§ **Input records**
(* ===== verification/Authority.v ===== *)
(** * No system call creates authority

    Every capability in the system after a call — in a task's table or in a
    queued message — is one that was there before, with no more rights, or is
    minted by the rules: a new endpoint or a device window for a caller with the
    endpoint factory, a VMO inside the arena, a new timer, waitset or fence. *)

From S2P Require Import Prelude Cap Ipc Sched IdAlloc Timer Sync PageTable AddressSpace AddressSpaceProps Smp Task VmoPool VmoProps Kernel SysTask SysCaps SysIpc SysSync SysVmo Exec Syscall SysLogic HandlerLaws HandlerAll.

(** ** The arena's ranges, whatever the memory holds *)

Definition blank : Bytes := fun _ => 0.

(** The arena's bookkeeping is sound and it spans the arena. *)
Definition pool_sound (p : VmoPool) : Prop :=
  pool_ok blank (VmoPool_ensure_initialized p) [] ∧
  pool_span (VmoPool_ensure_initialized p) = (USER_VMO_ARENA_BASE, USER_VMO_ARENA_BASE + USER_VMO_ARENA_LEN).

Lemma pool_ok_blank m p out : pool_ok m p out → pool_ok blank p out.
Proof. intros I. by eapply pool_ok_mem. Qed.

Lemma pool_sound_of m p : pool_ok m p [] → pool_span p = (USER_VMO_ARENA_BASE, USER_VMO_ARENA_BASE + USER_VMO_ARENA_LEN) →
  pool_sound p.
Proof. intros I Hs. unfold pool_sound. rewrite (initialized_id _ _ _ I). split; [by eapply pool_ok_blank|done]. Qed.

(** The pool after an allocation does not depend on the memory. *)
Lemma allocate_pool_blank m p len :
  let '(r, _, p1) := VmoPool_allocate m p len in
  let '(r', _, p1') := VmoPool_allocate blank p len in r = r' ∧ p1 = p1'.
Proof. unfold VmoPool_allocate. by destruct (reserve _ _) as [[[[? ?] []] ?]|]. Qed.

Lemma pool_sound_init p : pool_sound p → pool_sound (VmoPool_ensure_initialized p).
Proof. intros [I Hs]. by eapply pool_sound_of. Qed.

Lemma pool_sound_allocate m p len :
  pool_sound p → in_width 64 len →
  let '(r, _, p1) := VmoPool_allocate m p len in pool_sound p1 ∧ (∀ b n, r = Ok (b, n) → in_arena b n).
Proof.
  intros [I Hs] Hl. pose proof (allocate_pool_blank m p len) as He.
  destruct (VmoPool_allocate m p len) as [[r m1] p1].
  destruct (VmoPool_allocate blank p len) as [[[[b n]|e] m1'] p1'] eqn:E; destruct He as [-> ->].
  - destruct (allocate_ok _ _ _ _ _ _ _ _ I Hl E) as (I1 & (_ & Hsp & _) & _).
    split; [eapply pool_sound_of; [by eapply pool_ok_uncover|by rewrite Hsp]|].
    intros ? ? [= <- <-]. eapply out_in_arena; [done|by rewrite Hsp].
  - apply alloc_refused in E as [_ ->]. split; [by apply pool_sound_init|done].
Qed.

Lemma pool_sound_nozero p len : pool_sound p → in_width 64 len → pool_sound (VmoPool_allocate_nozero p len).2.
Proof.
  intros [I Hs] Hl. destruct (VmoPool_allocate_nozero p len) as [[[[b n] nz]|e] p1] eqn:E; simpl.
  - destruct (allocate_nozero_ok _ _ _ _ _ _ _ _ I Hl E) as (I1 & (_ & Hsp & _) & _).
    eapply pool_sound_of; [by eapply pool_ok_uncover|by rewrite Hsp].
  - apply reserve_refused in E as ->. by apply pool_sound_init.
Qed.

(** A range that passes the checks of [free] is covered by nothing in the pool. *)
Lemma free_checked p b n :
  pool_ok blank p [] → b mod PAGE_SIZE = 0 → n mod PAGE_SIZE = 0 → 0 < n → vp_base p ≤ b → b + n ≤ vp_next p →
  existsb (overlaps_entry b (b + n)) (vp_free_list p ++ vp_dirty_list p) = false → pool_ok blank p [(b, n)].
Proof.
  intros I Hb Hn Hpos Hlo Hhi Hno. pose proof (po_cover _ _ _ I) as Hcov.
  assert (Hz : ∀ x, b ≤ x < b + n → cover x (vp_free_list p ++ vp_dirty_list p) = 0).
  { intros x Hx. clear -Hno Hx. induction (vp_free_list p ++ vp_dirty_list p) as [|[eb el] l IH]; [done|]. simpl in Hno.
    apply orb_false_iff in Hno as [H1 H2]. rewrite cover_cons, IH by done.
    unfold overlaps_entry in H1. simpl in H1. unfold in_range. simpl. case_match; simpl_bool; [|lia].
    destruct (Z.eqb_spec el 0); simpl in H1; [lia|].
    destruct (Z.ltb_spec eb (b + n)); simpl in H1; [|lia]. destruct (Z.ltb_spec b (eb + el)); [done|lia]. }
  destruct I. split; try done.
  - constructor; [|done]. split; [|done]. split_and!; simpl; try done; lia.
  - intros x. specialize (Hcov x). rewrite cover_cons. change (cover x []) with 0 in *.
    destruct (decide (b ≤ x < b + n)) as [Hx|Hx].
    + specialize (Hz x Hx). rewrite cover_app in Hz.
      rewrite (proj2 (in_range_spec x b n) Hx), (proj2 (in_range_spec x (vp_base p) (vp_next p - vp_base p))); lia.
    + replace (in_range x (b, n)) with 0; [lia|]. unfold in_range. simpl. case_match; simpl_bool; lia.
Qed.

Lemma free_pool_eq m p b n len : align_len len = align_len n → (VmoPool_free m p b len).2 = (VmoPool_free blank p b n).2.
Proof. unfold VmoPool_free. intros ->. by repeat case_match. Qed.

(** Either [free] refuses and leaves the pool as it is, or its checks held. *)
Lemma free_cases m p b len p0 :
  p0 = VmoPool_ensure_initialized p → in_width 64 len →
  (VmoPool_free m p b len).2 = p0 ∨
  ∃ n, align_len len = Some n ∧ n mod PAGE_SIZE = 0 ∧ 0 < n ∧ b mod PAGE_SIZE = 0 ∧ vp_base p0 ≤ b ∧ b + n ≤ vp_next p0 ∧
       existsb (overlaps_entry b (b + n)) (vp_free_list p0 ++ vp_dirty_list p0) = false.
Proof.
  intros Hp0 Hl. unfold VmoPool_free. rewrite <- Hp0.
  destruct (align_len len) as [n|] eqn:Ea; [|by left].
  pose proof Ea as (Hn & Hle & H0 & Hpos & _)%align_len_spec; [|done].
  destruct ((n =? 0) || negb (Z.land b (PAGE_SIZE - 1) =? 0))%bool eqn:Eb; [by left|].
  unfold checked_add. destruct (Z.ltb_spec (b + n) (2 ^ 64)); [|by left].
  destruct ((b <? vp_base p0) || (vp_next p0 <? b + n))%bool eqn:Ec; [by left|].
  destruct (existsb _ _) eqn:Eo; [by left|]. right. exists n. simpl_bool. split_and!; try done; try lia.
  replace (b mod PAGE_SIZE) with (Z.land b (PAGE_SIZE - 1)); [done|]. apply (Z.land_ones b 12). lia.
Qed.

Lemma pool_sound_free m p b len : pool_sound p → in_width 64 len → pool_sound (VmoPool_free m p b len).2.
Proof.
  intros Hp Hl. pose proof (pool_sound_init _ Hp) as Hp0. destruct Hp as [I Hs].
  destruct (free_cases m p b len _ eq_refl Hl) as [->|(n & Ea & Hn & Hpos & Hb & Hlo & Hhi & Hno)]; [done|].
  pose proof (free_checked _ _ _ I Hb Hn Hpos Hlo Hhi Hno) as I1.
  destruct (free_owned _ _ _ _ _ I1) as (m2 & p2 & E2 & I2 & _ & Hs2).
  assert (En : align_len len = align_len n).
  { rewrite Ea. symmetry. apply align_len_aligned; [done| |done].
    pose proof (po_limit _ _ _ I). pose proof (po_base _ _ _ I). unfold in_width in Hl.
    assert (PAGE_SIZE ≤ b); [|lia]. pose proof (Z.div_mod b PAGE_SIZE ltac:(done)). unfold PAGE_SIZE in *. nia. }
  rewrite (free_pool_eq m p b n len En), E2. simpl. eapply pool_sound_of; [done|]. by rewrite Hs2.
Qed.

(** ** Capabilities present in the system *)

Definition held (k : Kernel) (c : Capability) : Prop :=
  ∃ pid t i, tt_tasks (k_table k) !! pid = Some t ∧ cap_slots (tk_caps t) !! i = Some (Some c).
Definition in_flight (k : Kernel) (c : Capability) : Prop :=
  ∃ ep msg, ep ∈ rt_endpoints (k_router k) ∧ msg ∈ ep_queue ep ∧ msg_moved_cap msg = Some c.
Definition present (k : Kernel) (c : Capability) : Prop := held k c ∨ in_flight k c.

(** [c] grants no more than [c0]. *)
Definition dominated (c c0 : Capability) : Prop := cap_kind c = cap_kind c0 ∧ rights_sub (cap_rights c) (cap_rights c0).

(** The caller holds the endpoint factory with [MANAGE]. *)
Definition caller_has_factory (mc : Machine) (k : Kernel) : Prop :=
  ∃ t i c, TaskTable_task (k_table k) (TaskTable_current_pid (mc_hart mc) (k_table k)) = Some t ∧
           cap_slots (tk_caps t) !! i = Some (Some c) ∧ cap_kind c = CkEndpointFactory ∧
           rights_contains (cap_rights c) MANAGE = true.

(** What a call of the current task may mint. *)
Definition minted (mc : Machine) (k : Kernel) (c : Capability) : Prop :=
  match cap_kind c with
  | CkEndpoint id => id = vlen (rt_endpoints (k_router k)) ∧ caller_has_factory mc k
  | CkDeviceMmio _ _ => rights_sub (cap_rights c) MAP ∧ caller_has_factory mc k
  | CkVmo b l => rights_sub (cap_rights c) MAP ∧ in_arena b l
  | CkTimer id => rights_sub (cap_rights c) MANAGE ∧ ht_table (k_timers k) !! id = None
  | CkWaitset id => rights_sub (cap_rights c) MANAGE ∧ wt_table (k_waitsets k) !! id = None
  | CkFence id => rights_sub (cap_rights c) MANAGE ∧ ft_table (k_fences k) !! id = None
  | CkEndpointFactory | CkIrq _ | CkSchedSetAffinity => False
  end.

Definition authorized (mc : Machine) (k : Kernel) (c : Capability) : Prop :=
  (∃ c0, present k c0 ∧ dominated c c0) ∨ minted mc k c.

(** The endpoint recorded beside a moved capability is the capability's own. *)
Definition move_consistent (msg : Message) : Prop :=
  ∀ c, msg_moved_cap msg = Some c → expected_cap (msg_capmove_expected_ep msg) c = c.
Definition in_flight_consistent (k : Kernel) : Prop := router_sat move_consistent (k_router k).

§ **Prompt**
Could you retype exactly the lines above, starting at the line that contains "p0 = VmoPool_ensure_initialized" and ending at the line that contains "destruct ((b <?", and nothing more?

§ **Reply to the task**
  p0 = VmoPool_ensure_initialized p → in_width 64 len →
  (VmoPool_free m p b len).2 = p0 ∨
  ∃ n, align_len len = Some n ∧ n mod PAGE_SIZE = 0 ∧ 0 < n ∧ b mod PAGE_SIZE = 0 ∧ vp_base p0 ≤ b ∧ b + n ≤ vp_next p0 ∧
       existsb (overlaps_entry b (b + n)) (vp_free_list p0 ++ vp_dirty_list p0) = false.
Proof.
  intros Hp0 Hl. unfold VmoPool_free. rewrite <- Hp0.
  destruct (align_len len) as [n|] eqn:Ea; [|by left].
  pose proof Ea as (Hn & Hle & H0 & Hpos & _)%align_len_spec; [|done].
  destruct ((n =? 0) || negb (Z.land b (PAGE_SIZE - 1) =? 0))%bool eqn:Eb; [by left|].
  unfold checked_add. destruct (Z.ltb_spec (b + n) (2 ^ 64)); [|by left].
  destruct ((b <? vp_base p0) || (vp_next p0 <? b + n))%bool eqn:Ec; [by left|].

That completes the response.